Implementation is in this folder: https://github.com/mratsim/laser/tree/master/laser/primitive...
in particular, tiling, cache and register optimization: https://github.com/mratsim/laser/blob/master/laser/primitive...
AVX512 code generator: https://github.com/mratsim/laser/blob/master/laser/primitive...
And generic Scalar/SSE/AVX/AVX2/AVX512 microkernel generator (this is Nim macros to generate code at compile-time): https://github.com/mratsim/laser/blob/master/laser/primitive...

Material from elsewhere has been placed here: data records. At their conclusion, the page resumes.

(** * LLM graph builder: a shallow embedding of the extraction back end

    The development follows three source files of the repository:
    - [backend/src/llm.py]: chunk combination, instruction sanitising and
      the validation done by [get_graph_from_llm];
    - [backend/src/shared/common_fn.py]: the deadlock-retry wrappers, the
      cleaning of graph documents and the chunk/graph-document mapping;
    - [backend/src/main.py]: chunk selection on a retry, the processing
      pipeline and the schema introspection.

    Python values are modelled as follows.  A [str] is a [string] whose
    characters are the code points 0..255.  Exceptions are the values of
    [exn]; a call that may raise returns a [result].  Objects that the code
    mutates in place (nodes, relationships, graph documents) live in a store
    indexed by references, so that two references to one object observe each
    other's updates.  Calls that leave the process (graph database, model,
    clock, environment, file store) are operations of a [Backend] acting on
    an abstract world; every call that can change the world is recorded in
    a log, reads of the environment, the clock and the file system are
    not.  Logging calls of the source are left out. *)

From Stdlib Require Import ZArith String Ascii List Bool Lia.
From stdpp Require Import base option list gmap strings functions pretty.

Local Open Scope string_scope.
Local Open Scope Z_scope.
Local Open Scope nat_scope.

(** ** Python strings *)

Module Py.

(** [str.isspace] on one code point below 256: TAB..CR, FS..US, SPACE,
    NEL and NBSP.  [str.strip] and the pattern [\s] use the same test. *)
Definition isspace (c : ascii) : bool :=
  let n := nat_of_ascii c in
  ((9 <=? n) && (n <=? 13)) || ((28 <=? n) && (n <=? 32))
  || (n =? 133) || (n =? 160).

(** [str.lower] on one code point below 256. *)
Definition lower (c : ascii) : ascii :=
  let n := nat_of_ascii c in
  if ((65 <=? n) && (n <=? 90))
     || ((192 <=? n) && (n <=? 222) && negb (n =? 215))
  then ascii_of_nat (n + 32) else c.

Fixpoint str_lower (s : string) : string :=
  match s with
  | EmptyString => EmptyString
  | String c s' => String (lower c) (str_lower s')
  end.

(** Truth value of a string: non-empty. *)
Definition truthy (s : string) : bool :=
  match s with EmptyString => false | String _ _ => true end.

Fixpoint lstrip (s : string) : string :=
  match s with
  | EmptyString => EmptyString
  | String c s' => if isspace c then lstrip s' else s
  end.

Fixpoint rstrip (s : string) : string :=
  match s with
  | EmptyString => EmptyString
  | String c s' =>
      let r := rstrip s' in
      if isspace c && negb (truthy r) then EmptyString else String c r
  end.

(** [s.strip()] *)
Definition strip (s : string) : string := rstrip (lstrip s).

(** [s.split(sep)] for a one-character separator: never the empty list. *)
Fixpoint split (sep : ascii) (s : string) : list string :=
  match s with
  | EmptyString => [EmptyString]
  | String c s' =>
      if Ascii.eqb c sep then EmptyString :: split sep s'
      else match split sep s' with
           | w :: ws => String c w :: ws
           | [] => [String c EmptyString]
           end
  end.

(** [s.replace(old, new)] for a one-character [old]. *)
Fixpoint replace (old : ascii) (new : string) (s : string) : string :=
  match s with
  | EmptyString => EmptyString
  | String c s' =>
      if Ascii.eqb c old then new ++ replace old new s'
      else String c (replace old new s')
  end.

(** [s.startswith(p)] *)
Fixpoint startswith (p s : string) : bool :=
  match p, s with
  | EmptyString, _ => true
  | String a p', String b s' => Ascii.eqb a b && startswith p' s'
  | String _ _, EmptyString => false
  end.

(** [p in s] *)
Fixpoint contains (p s : string) : bool :=
  startswith p s ||
  match s with
  | EmptyString => false
  | String _ s' => contains p s'
  end.

(** A literal pattern matched at the head of [s] under [re.IGNORECASE]. *)
Fixpoint match_ci (p s : string) : bool :=
  match p, s with
  | EmptyString, _ => true
  | String a p', String b s' =>
      Ascii.eqb (lower a) (lower b) && match_ci p' s'
  | String _ _, EmptyString => false
  end.

(** [p] occurs somewhere in [s], letter case ignored. *)
Fixpoint contains_ci (p s : string) : bool :=
  match_ci p s ||
  match s with
  | EmptyString => false
  | String _ s' => contains_ci p s'
  end.

(** [re.sub(p, repl, s, flags=re.IGNORECASE)] for a non-empty literal
    pattern [p]: the scan goes left to right, a match is replaced and the
    scan resumes after it.  [skip] counts the characters of the current
    match still to be dropped. *)
Fixpoint sub_ci_from (skip : nat) (p repl s : string) : string :=
  match s with
  | EmptyString => EmptyString
  | String c s' =>
      match skip with
      | S k => sub_ci_from k p repl s'
      | O =>
          if match_ci p s
          then repl ++ sub_ci_from (String.length p - 1) p repl s'
          else String c (sub_ci_from 0 p repl s')
      end
  end.

Definition sub_ci (p repl s : string) : string := sub_ci_from 0 p repl s.

(** [re.sub(r'\s+', ' ', s)]: [in_run] tells that the previous character
    belonged to the whitespace run being replaced. *)
Fixpoint collapse_ws_from (in_run : bool) (s : string) : string :=
  match s with
  | EmptyString => EmptyString
  | String c s' =>
      if isspace c
      then if in_run then collapse_ws_from true s'
           else String " " (collapse_ws_from true s')
      else String c (collapse_ws_from false s')
  end.

Definition collapse_ws (s : string) : string := collapse_ws_from false s.

(** [x in l] for a list of strings. *)
Definition mem (x : string) (l : list string) : bool :=
  existsb (String.eqb x) l.

(** [l[start:]] with Python's treatment of negative and large indices. *)
Definition slice_from {A} (start : Z) (l : list A) : list A :=
  let n := Z.of_nat (length l) in
  let i := if (start <? 0)%Z then Z.max (n + start) 0 else Z.min start n in
  drop (Z.to_nat i) l.

(** [l[i:j]] in general. *)
Definition slice_between {A} (i j : Z) (l : list A) : list A :=
  let n := Z.of_nat (length l) in
  let norm x := if (x <? 0)%Z then Z.max (n + x) 0 else Z.min x n in
  take (Z.to_nat (norm j - norm i)) (drop (Z.to_nat (norm i)) l).

(** [l[i:i+k]] for non-negative [i] and [k]. *)
Definition slice {A} (i k : nat) (l : list A) : list A := take k (drop i l).

(** [range(0, stop, step)] for a positive [step]; [fuel] bounds the number
    of elements and [stop] itself is always enough. *)
Fixpoint range_from (fuel i stop step : nat) : list nat :=
  match fuel with
  | O => []
  | S f => if i <? stop then i :: range_from f (i + step) stop step else []
  end.

Definition range (stop step : nat) : list nat := range_from stop 0 stop step.

End Py.

(** ** Exceptions and results *)

Inductive exn : Type :=
| LLMGraphBuilderException (msg : string)
| TransientError (msg : string)
| RuntimeError (msg : string)
| IndexError (msg : string)
| ValueError (msg : string)
| TypeError (msg : string)
| PyException (msg : string)
| OtherError (cls msg : string).

(** [str(e)] *)
Definition exn_str (e : exn) : string :=
  match e with
  | LLMGraphBuilderException m | TransientError m | RuntimeError m
  | IndexError m | ValueError m | TypeError m | PyException m
  | OtherError _ m => m
  end.

Inductive result (A : Type) : Type :=
| Ok (a : A)
| Raise (e : exn).
Arguments Ok {A} a.
Arguments Raise {A} e.

(** ** Data model *)

(** A reference to a mutable object. *)
Definition ref := nat.

(** A metadata value: the code stores chunk ids (strings), positions
    (integers) and lists of chunk ids. *)
Inductive meta_val : Type :=
| MStr (s : string)
| MInt (z : Z)
| MIds (ids : list string).

(** [langchain.docstore.document.Document] *)
Record Document : Type := mkDocument {
  page_content : string;
  metadata : gmap string meta_val
}.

I'll come back later with details on how to use my custom HPC threadpool Weave instead of OpenMP (https://github.com/mratsim/weave/tree/master/benchmarks/matm...). As a side bonus it also has parallel nqueens implemented.
/home/bjourne/p/laser/benchmarks/gemm/gemm_bench_float32.nim(77, 8) Warning: use `std/os` instead; ospaths is deprecated [Deprecated] /home/bjourne/p/laser/benchmarks/gemm/gemm_bench_float32.nim(101, 8) template/generic instantiation of `bench` from here /home/bjourne/p/laser/benchmarks/gemm/gemm_bench_float32.nim(106, 21) template/generic instantiation of `gemm_nn_fallback` from here /home/bjourne/p/laser/benchmarks/gemm/arraymancer/blas_l3_gemm.nim(85, 34) template/generic instantiation of `newBlasBuffer` from here /home/bjourne/p/laser/benchmarks/gemm/arraymancer/blas_l3_gemm_data_structure.nim(30, 6) Error: signature for '=destroy' must be proc[T: object](x: var T) or proc[T: object](x: T)
Anyway the reason for your competitive performance is likely that you are benchmarking with very small matrices. OpenBLAS spends some time preprocessing the tiles which doesn't really pay off until they become really huge.